» Aim of the exercise
Report how many lines of the listing include the word "libraries"; nothing else should be written.

» Records for this exercise
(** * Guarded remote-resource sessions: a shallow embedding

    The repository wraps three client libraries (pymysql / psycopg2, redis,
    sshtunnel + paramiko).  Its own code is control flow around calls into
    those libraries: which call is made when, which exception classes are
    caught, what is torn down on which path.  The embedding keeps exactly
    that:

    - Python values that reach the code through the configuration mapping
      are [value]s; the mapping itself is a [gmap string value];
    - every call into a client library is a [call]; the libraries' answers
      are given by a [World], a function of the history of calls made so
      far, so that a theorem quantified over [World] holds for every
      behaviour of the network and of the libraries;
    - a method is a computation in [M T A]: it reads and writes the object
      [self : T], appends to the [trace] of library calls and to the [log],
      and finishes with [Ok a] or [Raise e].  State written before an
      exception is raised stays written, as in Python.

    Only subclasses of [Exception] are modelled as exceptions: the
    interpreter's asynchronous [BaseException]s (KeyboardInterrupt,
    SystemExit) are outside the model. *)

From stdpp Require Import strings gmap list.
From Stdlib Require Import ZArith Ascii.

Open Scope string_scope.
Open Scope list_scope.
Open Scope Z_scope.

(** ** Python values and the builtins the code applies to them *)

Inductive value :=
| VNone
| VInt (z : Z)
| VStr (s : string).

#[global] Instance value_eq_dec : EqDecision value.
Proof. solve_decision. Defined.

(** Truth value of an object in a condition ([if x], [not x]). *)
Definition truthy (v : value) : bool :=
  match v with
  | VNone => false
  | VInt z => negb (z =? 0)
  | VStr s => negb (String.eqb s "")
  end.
==
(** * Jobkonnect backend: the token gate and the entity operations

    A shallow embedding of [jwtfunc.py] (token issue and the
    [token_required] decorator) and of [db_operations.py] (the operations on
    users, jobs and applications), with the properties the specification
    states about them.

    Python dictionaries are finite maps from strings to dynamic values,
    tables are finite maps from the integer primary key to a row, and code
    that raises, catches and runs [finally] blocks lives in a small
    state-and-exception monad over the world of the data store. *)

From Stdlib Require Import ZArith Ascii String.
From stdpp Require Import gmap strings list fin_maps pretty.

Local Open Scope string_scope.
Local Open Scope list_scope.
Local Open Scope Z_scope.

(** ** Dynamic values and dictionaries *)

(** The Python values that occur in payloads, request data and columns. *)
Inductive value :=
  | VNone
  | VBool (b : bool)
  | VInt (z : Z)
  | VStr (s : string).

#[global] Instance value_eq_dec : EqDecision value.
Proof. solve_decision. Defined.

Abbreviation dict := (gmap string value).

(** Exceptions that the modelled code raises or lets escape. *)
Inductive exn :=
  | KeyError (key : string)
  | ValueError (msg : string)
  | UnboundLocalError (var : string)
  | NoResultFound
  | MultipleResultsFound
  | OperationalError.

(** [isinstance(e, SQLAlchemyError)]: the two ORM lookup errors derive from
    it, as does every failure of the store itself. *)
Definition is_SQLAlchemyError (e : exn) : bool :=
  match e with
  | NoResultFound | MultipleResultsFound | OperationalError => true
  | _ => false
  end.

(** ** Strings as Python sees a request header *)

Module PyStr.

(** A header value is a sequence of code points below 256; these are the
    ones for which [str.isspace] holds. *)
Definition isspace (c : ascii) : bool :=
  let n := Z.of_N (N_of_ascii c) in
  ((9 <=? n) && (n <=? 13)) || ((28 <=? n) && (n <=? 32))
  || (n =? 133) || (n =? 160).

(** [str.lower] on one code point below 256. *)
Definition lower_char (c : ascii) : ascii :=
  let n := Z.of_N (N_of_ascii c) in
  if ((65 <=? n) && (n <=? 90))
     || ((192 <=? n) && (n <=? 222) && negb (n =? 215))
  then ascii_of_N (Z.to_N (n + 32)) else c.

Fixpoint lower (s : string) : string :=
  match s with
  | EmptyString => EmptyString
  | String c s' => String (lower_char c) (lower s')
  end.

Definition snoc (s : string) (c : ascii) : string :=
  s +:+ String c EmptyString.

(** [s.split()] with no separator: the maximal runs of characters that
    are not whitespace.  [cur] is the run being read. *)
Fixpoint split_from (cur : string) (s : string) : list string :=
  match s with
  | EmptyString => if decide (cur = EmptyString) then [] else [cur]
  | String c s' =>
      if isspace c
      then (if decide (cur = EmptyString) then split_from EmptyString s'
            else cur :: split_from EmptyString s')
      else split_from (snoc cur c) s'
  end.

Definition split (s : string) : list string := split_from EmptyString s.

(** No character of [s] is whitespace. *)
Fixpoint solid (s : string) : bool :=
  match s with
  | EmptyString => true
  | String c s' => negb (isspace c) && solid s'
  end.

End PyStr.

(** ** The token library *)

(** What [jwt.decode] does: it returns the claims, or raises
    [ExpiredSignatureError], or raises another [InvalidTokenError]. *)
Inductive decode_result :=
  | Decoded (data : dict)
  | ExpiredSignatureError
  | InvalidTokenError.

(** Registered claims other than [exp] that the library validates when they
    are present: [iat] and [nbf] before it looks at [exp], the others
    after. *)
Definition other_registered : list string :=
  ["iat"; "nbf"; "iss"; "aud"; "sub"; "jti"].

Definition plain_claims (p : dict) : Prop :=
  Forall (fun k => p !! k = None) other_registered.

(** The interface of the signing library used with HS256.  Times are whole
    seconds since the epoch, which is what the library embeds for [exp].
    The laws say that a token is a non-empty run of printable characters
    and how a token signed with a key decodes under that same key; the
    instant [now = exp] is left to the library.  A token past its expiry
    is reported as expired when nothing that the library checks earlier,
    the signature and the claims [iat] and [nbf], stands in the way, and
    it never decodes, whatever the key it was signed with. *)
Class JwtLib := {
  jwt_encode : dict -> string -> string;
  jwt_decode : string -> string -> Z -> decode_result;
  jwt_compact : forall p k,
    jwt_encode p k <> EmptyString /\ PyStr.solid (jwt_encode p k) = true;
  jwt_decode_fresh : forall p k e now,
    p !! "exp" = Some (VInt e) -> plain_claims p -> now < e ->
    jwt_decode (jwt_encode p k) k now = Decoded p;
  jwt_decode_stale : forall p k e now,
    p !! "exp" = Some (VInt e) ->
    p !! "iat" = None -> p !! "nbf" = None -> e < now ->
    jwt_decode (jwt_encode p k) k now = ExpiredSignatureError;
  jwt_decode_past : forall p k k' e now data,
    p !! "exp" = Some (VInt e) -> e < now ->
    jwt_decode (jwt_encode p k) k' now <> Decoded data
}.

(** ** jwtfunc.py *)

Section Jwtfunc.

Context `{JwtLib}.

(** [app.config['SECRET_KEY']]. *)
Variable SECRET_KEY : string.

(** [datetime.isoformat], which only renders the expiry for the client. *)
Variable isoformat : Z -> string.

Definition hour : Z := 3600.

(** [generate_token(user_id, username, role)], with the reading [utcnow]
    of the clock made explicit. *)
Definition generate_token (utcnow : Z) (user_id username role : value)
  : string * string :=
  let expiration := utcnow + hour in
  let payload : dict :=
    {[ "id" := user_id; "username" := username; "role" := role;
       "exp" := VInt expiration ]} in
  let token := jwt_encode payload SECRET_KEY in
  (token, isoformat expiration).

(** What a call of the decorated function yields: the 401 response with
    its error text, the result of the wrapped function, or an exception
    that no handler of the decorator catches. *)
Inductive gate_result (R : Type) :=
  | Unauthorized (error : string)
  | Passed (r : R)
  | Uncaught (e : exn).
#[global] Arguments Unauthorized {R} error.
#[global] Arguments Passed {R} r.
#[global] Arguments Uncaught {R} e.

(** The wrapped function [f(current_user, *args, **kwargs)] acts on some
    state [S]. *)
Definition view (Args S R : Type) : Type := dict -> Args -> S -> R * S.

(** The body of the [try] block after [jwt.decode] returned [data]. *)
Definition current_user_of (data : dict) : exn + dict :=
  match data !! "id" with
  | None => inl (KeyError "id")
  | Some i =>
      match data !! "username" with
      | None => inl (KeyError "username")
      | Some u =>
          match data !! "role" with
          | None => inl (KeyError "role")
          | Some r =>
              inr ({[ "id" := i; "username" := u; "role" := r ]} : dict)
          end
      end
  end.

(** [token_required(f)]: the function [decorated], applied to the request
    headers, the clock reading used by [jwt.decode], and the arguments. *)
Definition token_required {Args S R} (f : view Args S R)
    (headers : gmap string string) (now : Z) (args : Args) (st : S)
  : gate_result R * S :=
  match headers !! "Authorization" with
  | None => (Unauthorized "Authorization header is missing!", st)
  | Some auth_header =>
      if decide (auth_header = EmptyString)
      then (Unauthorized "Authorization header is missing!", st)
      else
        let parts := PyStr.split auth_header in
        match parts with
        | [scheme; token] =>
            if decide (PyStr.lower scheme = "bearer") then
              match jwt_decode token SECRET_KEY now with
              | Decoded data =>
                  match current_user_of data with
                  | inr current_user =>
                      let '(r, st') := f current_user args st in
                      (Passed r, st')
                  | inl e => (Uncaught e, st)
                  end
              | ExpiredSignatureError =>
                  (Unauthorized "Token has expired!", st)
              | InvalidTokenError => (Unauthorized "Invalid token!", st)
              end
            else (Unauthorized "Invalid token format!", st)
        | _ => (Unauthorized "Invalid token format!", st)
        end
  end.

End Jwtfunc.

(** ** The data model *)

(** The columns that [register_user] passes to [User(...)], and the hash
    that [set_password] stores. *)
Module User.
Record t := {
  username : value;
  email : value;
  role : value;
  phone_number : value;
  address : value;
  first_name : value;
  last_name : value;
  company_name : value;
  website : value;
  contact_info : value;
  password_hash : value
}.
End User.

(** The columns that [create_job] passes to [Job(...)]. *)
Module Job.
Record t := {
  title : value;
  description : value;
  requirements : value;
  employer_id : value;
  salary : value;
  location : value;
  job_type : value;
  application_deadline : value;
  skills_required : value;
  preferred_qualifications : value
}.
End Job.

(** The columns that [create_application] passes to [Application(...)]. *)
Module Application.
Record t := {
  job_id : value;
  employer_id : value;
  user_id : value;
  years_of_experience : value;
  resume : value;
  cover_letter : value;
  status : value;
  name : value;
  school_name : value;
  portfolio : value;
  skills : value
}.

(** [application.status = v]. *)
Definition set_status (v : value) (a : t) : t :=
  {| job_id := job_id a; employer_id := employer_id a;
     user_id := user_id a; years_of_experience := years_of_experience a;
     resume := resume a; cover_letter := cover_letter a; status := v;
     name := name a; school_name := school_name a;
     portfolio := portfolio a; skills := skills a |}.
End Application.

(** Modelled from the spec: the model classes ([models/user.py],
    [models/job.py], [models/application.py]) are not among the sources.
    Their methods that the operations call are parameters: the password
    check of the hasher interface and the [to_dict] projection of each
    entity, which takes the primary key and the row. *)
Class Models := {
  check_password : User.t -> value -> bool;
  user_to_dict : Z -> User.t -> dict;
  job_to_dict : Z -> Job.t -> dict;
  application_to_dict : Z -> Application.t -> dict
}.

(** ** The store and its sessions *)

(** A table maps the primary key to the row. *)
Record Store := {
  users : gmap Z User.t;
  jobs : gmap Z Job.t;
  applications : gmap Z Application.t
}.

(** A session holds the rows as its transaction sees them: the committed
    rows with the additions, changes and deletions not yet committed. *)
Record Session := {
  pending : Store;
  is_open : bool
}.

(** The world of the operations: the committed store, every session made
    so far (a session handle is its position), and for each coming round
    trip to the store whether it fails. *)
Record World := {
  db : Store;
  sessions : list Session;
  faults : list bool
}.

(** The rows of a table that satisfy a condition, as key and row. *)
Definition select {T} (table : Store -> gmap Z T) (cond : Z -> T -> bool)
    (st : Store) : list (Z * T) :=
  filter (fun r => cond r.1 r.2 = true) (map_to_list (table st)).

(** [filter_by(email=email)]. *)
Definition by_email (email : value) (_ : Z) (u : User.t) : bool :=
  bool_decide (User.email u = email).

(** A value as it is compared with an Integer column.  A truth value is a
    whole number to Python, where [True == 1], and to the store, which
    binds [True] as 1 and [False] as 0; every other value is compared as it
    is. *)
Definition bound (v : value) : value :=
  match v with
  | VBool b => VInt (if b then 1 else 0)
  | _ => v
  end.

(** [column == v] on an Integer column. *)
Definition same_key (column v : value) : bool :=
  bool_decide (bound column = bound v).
--
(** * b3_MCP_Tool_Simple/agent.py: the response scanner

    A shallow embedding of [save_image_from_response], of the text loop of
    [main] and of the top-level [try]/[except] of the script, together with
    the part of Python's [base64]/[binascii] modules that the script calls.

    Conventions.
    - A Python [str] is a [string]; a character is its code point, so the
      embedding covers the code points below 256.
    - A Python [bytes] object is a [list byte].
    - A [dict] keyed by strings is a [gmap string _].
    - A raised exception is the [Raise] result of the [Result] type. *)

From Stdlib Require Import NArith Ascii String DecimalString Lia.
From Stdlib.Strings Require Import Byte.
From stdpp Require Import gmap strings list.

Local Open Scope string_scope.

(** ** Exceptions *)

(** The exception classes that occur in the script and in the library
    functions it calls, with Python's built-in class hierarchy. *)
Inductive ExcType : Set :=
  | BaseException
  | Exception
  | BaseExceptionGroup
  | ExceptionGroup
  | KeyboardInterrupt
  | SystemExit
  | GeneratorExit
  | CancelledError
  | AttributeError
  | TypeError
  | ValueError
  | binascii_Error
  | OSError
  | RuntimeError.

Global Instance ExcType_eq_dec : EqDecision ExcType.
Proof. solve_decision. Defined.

» Written response
4